**Input records**
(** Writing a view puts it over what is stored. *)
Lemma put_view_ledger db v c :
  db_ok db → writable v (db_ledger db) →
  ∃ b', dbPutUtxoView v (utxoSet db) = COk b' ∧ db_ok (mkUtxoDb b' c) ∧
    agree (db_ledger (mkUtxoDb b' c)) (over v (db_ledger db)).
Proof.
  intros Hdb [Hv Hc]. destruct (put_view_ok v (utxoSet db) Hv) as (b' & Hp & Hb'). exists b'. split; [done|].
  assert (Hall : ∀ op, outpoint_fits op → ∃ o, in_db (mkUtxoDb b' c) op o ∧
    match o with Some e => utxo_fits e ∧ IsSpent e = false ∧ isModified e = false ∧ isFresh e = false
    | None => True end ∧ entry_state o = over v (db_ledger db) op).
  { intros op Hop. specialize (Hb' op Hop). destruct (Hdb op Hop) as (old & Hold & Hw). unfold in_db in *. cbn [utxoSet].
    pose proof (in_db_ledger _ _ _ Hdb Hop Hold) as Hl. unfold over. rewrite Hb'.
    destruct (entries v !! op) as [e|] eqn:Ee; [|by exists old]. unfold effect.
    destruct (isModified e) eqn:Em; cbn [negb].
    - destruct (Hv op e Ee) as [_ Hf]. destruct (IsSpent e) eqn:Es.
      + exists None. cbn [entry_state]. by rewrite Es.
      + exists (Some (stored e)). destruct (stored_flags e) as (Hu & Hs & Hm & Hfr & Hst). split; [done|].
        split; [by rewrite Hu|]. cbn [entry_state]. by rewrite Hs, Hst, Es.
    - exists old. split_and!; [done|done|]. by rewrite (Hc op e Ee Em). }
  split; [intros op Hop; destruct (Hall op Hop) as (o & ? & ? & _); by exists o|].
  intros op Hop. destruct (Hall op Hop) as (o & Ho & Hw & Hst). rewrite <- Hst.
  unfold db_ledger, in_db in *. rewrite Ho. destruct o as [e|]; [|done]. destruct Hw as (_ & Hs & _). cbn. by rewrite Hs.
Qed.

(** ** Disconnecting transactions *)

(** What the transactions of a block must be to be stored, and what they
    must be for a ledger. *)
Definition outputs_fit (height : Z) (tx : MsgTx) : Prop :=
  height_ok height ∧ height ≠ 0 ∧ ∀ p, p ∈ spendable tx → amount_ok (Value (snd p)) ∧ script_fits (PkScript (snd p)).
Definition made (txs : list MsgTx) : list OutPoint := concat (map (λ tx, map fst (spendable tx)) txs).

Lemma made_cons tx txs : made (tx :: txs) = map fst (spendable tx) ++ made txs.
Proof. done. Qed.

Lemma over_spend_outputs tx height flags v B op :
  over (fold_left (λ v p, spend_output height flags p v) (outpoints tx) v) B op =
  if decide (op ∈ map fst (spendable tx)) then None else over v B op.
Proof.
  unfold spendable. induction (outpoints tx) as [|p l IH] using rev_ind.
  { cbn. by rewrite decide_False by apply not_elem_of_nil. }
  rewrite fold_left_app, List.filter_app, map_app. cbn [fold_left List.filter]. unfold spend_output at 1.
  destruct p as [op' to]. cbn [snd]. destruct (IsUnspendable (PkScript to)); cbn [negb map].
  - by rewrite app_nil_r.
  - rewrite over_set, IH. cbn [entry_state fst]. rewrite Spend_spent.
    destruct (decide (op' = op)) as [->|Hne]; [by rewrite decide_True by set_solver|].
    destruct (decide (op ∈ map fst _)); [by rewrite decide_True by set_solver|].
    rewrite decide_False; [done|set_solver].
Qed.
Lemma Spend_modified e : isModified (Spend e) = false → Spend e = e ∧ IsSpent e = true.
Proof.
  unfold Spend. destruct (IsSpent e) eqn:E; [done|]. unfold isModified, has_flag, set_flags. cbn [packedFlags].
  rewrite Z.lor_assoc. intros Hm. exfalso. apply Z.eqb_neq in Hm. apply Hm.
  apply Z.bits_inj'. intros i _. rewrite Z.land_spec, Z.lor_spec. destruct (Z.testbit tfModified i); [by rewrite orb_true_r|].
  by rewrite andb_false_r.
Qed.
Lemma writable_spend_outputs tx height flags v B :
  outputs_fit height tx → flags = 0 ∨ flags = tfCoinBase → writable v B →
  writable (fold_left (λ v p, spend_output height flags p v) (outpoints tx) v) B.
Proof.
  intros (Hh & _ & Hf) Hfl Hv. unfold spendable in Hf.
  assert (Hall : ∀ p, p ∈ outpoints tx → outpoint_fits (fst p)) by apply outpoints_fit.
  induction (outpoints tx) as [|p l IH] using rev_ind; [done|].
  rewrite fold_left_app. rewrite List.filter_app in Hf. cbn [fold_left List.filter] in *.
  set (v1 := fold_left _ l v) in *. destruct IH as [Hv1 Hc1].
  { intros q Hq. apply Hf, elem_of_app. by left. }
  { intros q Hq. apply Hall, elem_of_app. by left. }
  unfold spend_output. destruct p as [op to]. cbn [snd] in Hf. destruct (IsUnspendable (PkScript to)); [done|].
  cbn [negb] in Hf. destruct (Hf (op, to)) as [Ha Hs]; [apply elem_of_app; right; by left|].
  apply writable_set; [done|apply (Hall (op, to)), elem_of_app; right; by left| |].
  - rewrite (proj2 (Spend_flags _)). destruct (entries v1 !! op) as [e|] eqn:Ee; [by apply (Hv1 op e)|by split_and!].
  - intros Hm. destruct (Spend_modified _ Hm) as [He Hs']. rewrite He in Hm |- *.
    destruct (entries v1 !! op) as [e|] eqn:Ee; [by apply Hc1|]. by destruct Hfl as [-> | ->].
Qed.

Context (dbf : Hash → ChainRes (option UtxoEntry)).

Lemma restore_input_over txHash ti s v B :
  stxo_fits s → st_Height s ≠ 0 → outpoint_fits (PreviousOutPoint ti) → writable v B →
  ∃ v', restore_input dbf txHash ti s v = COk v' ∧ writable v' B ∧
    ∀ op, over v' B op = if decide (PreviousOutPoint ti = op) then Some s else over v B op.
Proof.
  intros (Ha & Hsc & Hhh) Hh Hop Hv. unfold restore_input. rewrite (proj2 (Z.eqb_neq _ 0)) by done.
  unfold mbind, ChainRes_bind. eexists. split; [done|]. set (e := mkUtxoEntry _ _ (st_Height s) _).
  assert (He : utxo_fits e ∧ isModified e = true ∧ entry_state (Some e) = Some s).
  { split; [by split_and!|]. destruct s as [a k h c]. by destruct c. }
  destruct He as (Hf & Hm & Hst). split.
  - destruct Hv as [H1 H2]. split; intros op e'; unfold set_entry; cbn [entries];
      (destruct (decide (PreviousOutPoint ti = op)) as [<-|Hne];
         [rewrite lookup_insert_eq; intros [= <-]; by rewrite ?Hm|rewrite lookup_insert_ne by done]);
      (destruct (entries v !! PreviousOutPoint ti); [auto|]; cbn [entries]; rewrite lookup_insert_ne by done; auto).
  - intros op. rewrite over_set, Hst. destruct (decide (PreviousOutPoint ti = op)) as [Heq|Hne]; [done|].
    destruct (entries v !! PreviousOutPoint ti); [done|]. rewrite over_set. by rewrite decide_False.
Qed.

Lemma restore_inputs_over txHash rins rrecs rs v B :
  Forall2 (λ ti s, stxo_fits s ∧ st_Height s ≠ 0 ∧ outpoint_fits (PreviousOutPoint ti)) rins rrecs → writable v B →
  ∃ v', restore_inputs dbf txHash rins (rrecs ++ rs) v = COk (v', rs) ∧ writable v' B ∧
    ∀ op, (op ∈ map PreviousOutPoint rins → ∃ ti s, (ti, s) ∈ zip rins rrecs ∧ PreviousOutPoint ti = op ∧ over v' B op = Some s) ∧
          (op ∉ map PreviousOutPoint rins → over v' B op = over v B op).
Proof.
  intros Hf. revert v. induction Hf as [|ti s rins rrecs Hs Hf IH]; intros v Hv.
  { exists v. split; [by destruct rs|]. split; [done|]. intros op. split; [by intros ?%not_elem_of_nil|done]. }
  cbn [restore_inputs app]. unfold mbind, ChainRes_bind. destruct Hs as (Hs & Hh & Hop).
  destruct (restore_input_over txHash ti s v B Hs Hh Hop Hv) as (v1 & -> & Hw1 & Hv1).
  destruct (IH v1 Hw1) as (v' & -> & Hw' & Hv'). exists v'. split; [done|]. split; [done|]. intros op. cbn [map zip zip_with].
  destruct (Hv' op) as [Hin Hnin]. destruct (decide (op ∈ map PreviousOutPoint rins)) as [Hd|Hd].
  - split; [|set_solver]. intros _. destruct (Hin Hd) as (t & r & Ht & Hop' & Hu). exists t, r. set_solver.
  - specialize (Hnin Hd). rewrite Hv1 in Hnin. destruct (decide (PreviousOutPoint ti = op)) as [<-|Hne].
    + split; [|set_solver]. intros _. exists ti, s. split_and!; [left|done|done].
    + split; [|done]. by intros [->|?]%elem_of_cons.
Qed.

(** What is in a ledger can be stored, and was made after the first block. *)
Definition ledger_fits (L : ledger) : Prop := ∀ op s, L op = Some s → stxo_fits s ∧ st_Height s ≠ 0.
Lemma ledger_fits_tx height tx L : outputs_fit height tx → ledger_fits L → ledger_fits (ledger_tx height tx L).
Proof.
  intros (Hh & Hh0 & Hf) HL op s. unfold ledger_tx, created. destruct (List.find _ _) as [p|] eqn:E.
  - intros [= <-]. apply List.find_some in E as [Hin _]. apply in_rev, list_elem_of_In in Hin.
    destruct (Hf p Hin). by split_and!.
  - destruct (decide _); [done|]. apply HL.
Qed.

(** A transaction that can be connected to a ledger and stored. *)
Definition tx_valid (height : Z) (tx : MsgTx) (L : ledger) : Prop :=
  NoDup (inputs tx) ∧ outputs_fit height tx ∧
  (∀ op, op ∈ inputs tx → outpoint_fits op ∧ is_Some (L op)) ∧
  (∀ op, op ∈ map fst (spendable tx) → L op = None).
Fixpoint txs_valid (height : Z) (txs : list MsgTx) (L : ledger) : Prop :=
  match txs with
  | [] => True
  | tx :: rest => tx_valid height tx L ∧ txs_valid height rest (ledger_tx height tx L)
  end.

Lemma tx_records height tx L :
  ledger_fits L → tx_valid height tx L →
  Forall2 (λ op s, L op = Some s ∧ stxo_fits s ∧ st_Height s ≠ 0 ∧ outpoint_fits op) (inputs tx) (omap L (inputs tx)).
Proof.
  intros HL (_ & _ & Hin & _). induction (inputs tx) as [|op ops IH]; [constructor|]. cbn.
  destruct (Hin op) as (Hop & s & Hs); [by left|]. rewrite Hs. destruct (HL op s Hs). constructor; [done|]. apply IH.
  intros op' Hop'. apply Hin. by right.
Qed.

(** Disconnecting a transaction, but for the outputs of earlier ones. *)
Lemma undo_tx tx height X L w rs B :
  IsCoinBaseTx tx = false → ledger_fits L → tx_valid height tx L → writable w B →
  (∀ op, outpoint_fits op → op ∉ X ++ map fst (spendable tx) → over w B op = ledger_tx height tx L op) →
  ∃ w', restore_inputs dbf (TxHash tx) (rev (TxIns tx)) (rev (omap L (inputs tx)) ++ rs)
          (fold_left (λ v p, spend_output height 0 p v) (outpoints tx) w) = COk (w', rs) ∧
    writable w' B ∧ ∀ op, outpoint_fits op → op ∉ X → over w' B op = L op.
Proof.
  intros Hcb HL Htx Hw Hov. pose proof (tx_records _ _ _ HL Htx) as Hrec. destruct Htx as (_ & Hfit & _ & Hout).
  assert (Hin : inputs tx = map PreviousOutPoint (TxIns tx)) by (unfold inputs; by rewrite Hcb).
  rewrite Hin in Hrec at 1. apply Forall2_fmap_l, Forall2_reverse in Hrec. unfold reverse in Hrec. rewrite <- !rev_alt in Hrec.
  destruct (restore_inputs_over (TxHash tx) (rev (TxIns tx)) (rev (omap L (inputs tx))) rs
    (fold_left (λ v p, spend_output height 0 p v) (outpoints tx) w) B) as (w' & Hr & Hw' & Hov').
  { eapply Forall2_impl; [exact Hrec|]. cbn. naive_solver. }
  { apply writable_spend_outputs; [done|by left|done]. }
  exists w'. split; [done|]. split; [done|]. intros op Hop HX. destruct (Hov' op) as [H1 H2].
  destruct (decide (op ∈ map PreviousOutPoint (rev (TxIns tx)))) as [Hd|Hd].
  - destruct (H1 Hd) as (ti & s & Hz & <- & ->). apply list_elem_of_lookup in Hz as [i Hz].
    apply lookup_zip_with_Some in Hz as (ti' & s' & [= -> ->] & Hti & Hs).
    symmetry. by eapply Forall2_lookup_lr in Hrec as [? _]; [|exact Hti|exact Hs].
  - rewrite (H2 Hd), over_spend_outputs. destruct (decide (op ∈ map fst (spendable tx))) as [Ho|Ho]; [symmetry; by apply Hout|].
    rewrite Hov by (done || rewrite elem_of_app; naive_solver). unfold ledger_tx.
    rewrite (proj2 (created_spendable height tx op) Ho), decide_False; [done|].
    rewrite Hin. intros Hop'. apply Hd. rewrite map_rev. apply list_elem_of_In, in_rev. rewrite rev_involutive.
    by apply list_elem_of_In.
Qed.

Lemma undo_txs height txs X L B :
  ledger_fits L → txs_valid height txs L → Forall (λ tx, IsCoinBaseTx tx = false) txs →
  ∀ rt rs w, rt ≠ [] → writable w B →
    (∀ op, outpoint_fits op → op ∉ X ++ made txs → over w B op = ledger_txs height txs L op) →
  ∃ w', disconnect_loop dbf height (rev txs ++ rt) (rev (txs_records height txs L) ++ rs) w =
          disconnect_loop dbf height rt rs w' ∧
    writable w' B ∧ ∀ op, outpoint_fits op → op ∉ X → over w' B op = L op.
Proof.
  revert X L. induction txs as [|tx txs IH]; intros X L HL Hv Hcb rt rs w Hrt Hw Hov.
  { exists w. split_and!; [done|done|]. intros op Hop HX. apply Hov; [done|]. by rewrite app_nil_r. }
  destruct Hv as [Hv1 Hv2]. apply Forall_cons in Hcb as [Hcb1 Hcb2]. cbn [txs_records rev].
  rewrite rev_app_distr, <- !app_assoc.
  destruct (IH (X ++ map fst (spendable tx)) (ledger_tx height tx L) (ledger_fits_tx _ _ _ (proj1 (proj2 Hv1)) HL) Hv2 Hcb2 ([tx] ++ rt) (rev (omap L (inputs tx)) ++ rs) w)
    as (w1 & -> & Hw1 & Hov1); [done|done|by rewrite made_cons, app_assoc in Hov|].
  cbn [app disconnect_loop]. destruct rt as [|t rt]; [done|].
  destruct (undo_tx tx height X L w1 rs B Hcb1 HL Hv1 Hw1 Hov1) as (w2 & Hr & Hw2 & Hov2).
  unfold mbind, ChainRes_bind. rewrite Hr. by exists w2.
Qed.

**Your task**
The required answer is the exact run of lines above starting at the line with "unfold db_ledger, in_db" and ending at the line with "Definition made (txs", with both ends present.

**Solution**
  unfold db_ledger, in_db in *. rewrite Ho. destruct o as [e|]; [|done]. destruct Hw as (_ & Hs & _). cbn. by rewrite Hs.
Qed.

(** ** Disconnecting transactions *)

(** What the transactions of a block must be to be stored, and what they
    must be for a ledger. *)
Definition outputs_fit (height : Z) (tx : MsgTx) : Prop :=
  height_ok height ∧ height ≠ 0 ∧ ∀ p, p ∈ spendable tx → amount_ok (Value (snd p)) ∧ script_fits (PkScript (snd p)).
Definition made (txs : list MsgTx) : list OutPoint := concat (map (λ tx, map fst (spendable tx)) txs).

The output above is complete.